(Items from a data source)
━━━━━━━━━━
(* ===== verification/RotatingLog.v ===== *)
(** * The rotating log

    Models include/pstore/os/rotating_log.hpp on files, and the messages that
    lib/os/logging.cpp writes to such a log: a log is written to a file until a message would make
    the file too long; the file is then renamed to the first of a number of backups, the backups to
    the next ones, and the last is dropped. A file system is a map from names to contents; the
    stream to which the log writes appends to the file of its name. *)

From S2P Require Import Prelude Chars.

(** [basic_rotating_log], and the file system *)
Record rotating_log := mk_rlog { max_size_ : Z; base_name_ : list Z; num_backups_ : nat; is_open_ : bool }.
Record log_state := mk_ls { fs : gmap (list Z) (list Z); rl : rotating_log }.

(** The constructor *)
Definition new_log (base_name : list Z) (max_size : Z) (num_backups : nat) : rotating_log :=
  mk_rlog (Z.max max_size 0) base_name num_backups false.

Definition set_open (b : bool) (s : log_state) : log_state :=
  let r := rl s in mk_ls (fs s) (mk_rlog (max_size_ r) (base_name_ r) (num_backups_ r) b).

(** [make_file_name] *)
Definition make_file_name (r : rotating_log) (index : nat) : list Z :=
  base_name_ r ++ (if (0 <? index)%nat then 46 :: to_digits (Z.of_nat index) else []).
━━━━━━━━━━
_What the task asks_
Of all the entries above, output exactly the lines between the one holding "the file too" and the one holding "(** The constructor *)", inclusive.

_Written solution_
    the file too long; the file is then renamed to the first of a number of backups, the backups to
    the next ones, and the last is dropped. A file system is a map from names to contents; the
    stream to which the log writes appends to the file of its name. *)

From S2P Require Import Prelude Chars.

(** [basic_rotating_log], and the file system *)
Record rotating_log := mk_rlog { max_size_ : Z; base_name_ : list Z; num_backups_ : nat; is_open_ : bool }.
Record log_state := mk_ls { fs : gmap (list Z) (list Z); rl : rotating_log }.

(** The constructor *)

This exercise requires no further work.